Кассирша достала из сейфа толстую книгу в бережливой газетной обертке.
– Це, че, шэ, Ша… Шахурины, так – первый участок. Вам, значит, от ворот по центральной аллее… Вдоль первого партийного ряда. До аллеи военных, и все, что будет до стены и назад к секции «Коминтерн» – все ваше. Походите, самому можно найти. Знаете хоть, урной или трупом? Вы родственник? – Она подождала, что я уберусь, и вздохнула, готовясь послать куда подальше пьяного идиота.
– Я могу у вас еще что-нибудь купить. Вот эту книгу могу. Мне не нужны могилы. Мне нужен человек, который знает все.
На куске бумаги, выброшенном из окошка, под телефонным номером она написала «Кипнис»:
– Вот все у него и купите.
Обмен прошел беззвучно, сопровождаясь лишь жестами и переменами в выражении глаз. Соломону Кипнису нравилось, что я быстро достал деньги и не спрашивал, почему за книгу о захоронениях такая цена. Тихий, лысоватый, скорбно-степенный исследователь Новодевичьего кладбища удовлетворенно кивнул мне в прихожей хрущевки в Сокольниках и замер: он вдруг понял, что этим не кончится. Хотя я не походил на неприятность.
– Вы… что-то?..
– Нужна ваша консультация.
– Пройдите.
Я прервал землеройную работу – на столе Кипниса в комнатке (шахтном забое, келье) лежала развернутой газета «Завтра». Я бросил взгляд на первую полосу – там поместили одну из Главных фотографий. После приема в честь Победы император (единственный светлый мундир среди темной молодой широкогрудой массы, усыпанной орденской чешуей) сфотографировался со своими победоносными маршалами, генералами, адмиралами – ряды страшной, завораживающей силы, теперь трудно поверить в ее существование.
– Потрясающе! Потрясающе! – повторял Кипнис, вслед за мной глянув на газету.
Под фотографией редакция поместила подпись «Наш актив». Я перевел глаза на вязаные носки Соломона Ефимовича, подшитые кожей, и не знал, что сказать. «Завтра» последовательно раскатывала «еврейский вопрос», колеблясь от геополитических высот до страстей коммунальной кухни.

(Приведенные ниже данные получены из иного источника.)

(** A valid guess spends one attempt; a hit wins, a miss that spends the
    last attempt loses. *)
Inductive abs_guess : abs_state -> Z -> abs_state -> Prop :=
  | ag_hit t n g : g = t -> abs_guess (mkAbs t n Playing) g (mkAbs t (n - 1) Won)
  | ag_miss t n g : g <> t -> 0 < n - 1 -> abs_guess (mkAbs t n Playing) g (mkAbs t (n - 1) Playing)
  | ag_last t n g : g <> t -> n - 1 <= 0 -> abs_guess (mkAbs t n Playing) g (mkAbs t (n - 1) Lost).

(** The phase a page is in: the input is enabled while playing, and the
    last log line tells a won round from a lost one. *)
Definition phase_of (s : state) : phase :=
  if button_enabled s then Playing
  else match last (log_text s) with Some (MsgCongrats _) => Won | _ => Lost end.

Definition abstract (s : state) : abs_state :=
  mkAbs (target_number s) (attempts_left s) (phase_of s).

(** The invariant of every reachable page. *)
Definition inv (s : state) : Prop :=
  max_attempts s = 10 /\ 1 <= target_number s <= 10 /\
  0 <= attempts_left s <= 10 /\
  entry_enabled s = button_enabled s /\
  (button_enabled s = true -> 0 < attempts_left s).

(** ** Lemmas *)

Ltac solve_inv :=
  unfold inv; simpl; repeat split;
  first [reflexivity | discriminate | intros; discriminate | lia | solve [auto] | congruence].

Lemma check_guess_invalid (s : state) :
  py_int (guess_entry s) = None ->
  check_guess s = log MsgInvalid {| s with guess_entry := EmptyString |}.
Proof. unfold check_guess. intros ->. reflexivity. Qed.

Lemma check_guess_range (s : state) (g : Z) :
  py_int (guess_entry s) = Some g -> ~ (1 <= g <= 10) ->
  check_guess s = log MsgRange {| s with guess_entry := EmptyString |}.
Proof.
  unfold check_guess. intros -> Hg.
  destruct (Z.leb_spec 1 g), (Z.leb_spec g 10); simpl; lia || reflexivity.
Qed.

(** The case analysis of a valid guess, for the lemmas below. *)
Lemma check_guess_valid_cases (s : state) (g : Z) :
  py_int (guess_entry s) = Some g -> 1 <= g <= 10 ->
  let s1 := {| s with guess_entry := EmptyString; attempts_left := attempts_left s - 1 |} in
  check_guess s =
    if g =? target_number s then end_game true (log (MsgCongrats (target_number s)) s1)
    else
      let s2 := log (MsgWrong (if g >? target_number s then Lower else Higher)) s1 in
      if attempts_left s - 1 <=? 0 then end_game false (log (MsgGameOver (target_number s)) s2)
      else {| s2 with status_label := AttemptsLeft (attempts_left s - 1) |}.
Proof.
  unfold check_guess. intros -> Hg.
  destruct (Z.leb_spec 1 g), (Z.leb_spec g 10); simpl; try lia. reflexivity.
Qed.

Lemma ng_start_game_inv (t : Z) (s : state) :
  max_attempts s = 10 -> 1 <= t <= 10 -> inv (start_game t s).
Proof. intros Hm Ht. unfold inv; simpl. rewrite Hm. repeat split; lia. Qed.

Lemma ng_check_guess_inv (s : state) :
  inv s -> button_enabled s = true -> inv (check_guess s).
Proof.
  intros (Hm & Ht & Ha & He & Hp) Hb.
  destruct (py_int (guess_entry s)) as [g|] eqn:Hg.
  2: { rewrite check_guess_invalid by done. unfold inv; simpl; auto. }
  destruct (decide (1 <= g <= 10)) as [Hr|Hr].
  2: { rewrite (check_guess_range s g) by done. unfold inv; simpl; auto. }
  rewrite (check_guess_valid_cases s g) by done. specialize (Hp Hb).
  destruct (g =? target_number s); [solve_inv|].
  destruct (Z.leb_spec (attempts_left s - 1) 0); solve_inv.
Qed.

Lemma ng_handle_inv (e : event) (s : state) :
  inv s -> valid_event e -> inv (handle e s).
Proof.
  intros Hi Hv. destruct e as [txt| |t]; simpl.
  - destruct Hi as (? & ? & ? & ? & ?). destruct (entry_enabled s) eqn:E; solve_inv.
  - destruct (button_enabled s) eqn:Hb; [by apply ng_check_guess_inv|done].
  - apply ng_start_game_inv; [apply Hi|done].
Qed.

(** A valid guess on an enabled page spends exactly one attempt. *)
Lemma check_guess_attempts (s : state) (g : Z) :
  py_int (guess_entry s) = Some g -> 1 <= g <= 10 ->
  attempts_left (check_guess s) = attempts_left s - 1.
Proof.
  intros Hg Hr. rewrite (check_guess_valid_cases s g Hg Hr).
  destruct (g =? target_number s); [done|].
  by destruct (attempts_left s - 1 <=? 0).
Qed.

(** Pressing Guess after typing [txt], as the user does it. *)
Definition guess_with (txt : string) (s : state) : state :=
  handle Guess (handle (TypeText txt) s).

Definition valid_guess (txt : string) : Prop :=
  exists g, py_int txt = Some g /\ 1 <= g <= 10.

Lemma guess_with_disabled (txt : string) (s : state) :
  inv s -> button_enabled s = false -> guess_with txt s = s.
Proof.
  intros (_ & _ & _ & He & _) Hb. unfold guess_with; simpl.
  rewrite He, Hb. simpl. by rewrite Hb.
Qed.

Lemma guess_with_enabled (txt : string) (g : Z) (s : state) :
  inv s -> button_enabled s = true -> py_int txt = Some g -> 1 <= g <= 10 ->
  inv (guess_with txt s) /\
  attempts_left (guess_with txt s) = attempts_left s - 1.
Proof.
  intros Hi Hb Hg Hr. unfold guess_with.
  assert (He : entry_enabled s = true) by (destruct Hi as (_ & _ & _ & -> & _); done).
  pose proof (ng_handle_inv (TypeText txt) s Hi I) as Hi'.
  remember (handle (TypeText txt) s) as s' eqn:Hs'.
  assert (Hb' : button_enabled s' = true) by (subst s'; simpl; by rewrite He).
  assert (Hg' : py_int (guess_entry s') = Some g) by (subst s'; simpl; by rewrite He).
  assert (Ha' : attempts_left s' = attempts_left s) by (subst s'; simpl; by rewrite He).
  simpl. rewrite Hb'. split; [by apply ng_check_guess_inv|].
  rewrite (check_guess_attempts s' g); [lia|done|done].
Qed.

Lemma play_disabled (gs : list string) (s : state) :
  inv s -> button_enabled s = false -> foldl (fun s txt => guess_with txt s) s gs = s.
Proof.
  intros Hi Hb. induction gs as [|txt gs IH]; simpl; [done|].
  by rewrite guess_with_disabled.
Qed.

(** * Theorems *)

Lemma ng_reachable_wf (s : state) : reachable s -> inv s.
Proof.
  revert s. apply reachable_from_inv; [intros ? (t & Ht & ->); by apply ng_start_game_inv|].
  intros s e Hi Hv. by apply ng_handle_inv.
Qed.

(** C16 (invariant): every page state reachable from [__init__] by
    typing, guessing and starting new games keeps [max_attempts = 10],
    a secret in 1..10, between 0 and 10 attempts left, entry and button
    enabled together, and at least one attempt left while they are
    enabled. *)
Theorem ng_reachable_inv (s : state) : reachable s -> inv s.
Proof. apply ng_reachable_wf; assumption. Qed.

(** C17 (refinement): on an enabled page, a guess that [int()] reads as a
    number in 1..10 is a step of the abstract round: one attempt is
    spent, a hit wins, and a miss loses exactly when it spends the last
    attempt. *)
Theorem check_guess_refines (s : state) (g : Z) :
  inv s -> button_enabled s = true ->
  py_int (guess_entry s) = Some g -> 1 <= g <= 10 ->
  abs_guess (abstract s) g (abstract (check_guess s)).
Proof.
  intros Hi Hb Hg Hr. pose proof (proj2 (proj2 (proj2 (proj2 Hi))) Hb) as Hpos.
  unfold abstract, phase_of. rewrite Hb, (check_guess_valid_cases s g Hg Hr).
  destruct (Z.eqb_spec g (target_number s)) as [->|Hne].
  - simpl. rewrite last_snoc. by constructor.
  - destruct (Z.leb_spec (attempts_left s - 1) 0); simpl.
    + rewrite last_snoc. by apply ag_last.
    + rewrite Hb. by apply ag_miss; [|lia].
Qed.

(** C19 (error): text that [int()] rejects, or a number outside 1..10, is
    reported in the log and changes nothing else: the secret, the
    attempts left, the phase and the controls stay as they were, and the
    entry is cleared. *)
Theorem check_guess_rejects (s : state) :
  (py_int (guess_entry s) = None \/
   exists g, py_int (guess_entry s) = Some g /\ ~ (1 <= g <= 10)) ->
  exists m, m <> MsgNewGame /\
    check_guess s = {| s with guess_entry := EmptyString; log_text := log_text s ++ [m] |}.
Proof.
  intros [Hn|(g & Hg & Hr)].
  - exists MsgInvalid. split; [done|]. by rewrite check_guess_invalid.
  - exists MsgRange. split; [done|]. by rewrite (check_guess_range s g).
Qed.

(** a valid miss logs the hint "Lower!" exactly when the
    guess is above the secret, and "Higher!" otherwise. *)
Theorem check_guess_hint (s : state) (g : Z) :
  py_int (guess_entry s) = Some g -> 1 <= g <= 10 -> g <> target_number s ->
  exists rest,
    log_text (check_guess s) =
      log_text s ++ MsgWrong (if g >? target_number s then Lower else Higher) :: rest /\
    ((if g >? target_number s then Lower else Higher) = Lower <-> target_number s < g).
Proof.
  intros Hg Hr Hne. rewrite (check_guess_valid_cases s g Hg Hr).
  destruct (Z.eqb_spec g (target_number s)); [done|].
  destruct (attempts_left s - 1 <=? 0); simpl.
  - eexists. rewrite <- !app_assoc. split; [reflexivity|].
    destruct (Z.gtb_spec g (target_number s)); split; intros; try done; lia.
  - exists []. split; [done|].
    destruct (Z.gtb_spec g (target_number s)); split; intros; try done; lia.
Qed.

– Потрясающая… концентрация людей, лежащих на Новодевичьем, вот это фото. Готовлю переиздание. Название уже придумал, только не знаю, удачное или нет. «Семь гектаров советской эпохи». Мне кажется, удачное. Это мое мнение. Аяс ним считаюсь. Что вы хотели узнать? Вы, кажется, сказали по телефону – родственник Константина Александровича Уманского?
– Да.
– Последние родственники Уманского умерли сорок лет назад, я занимался этим вопросом.
Я споткнулся, но не поменял масть:
– Я двоюродный племянник, – мы улыбались друг другу по-волчьи, пастью, – Дмитрий Анатольевич Камышан. Я приехал из Львова.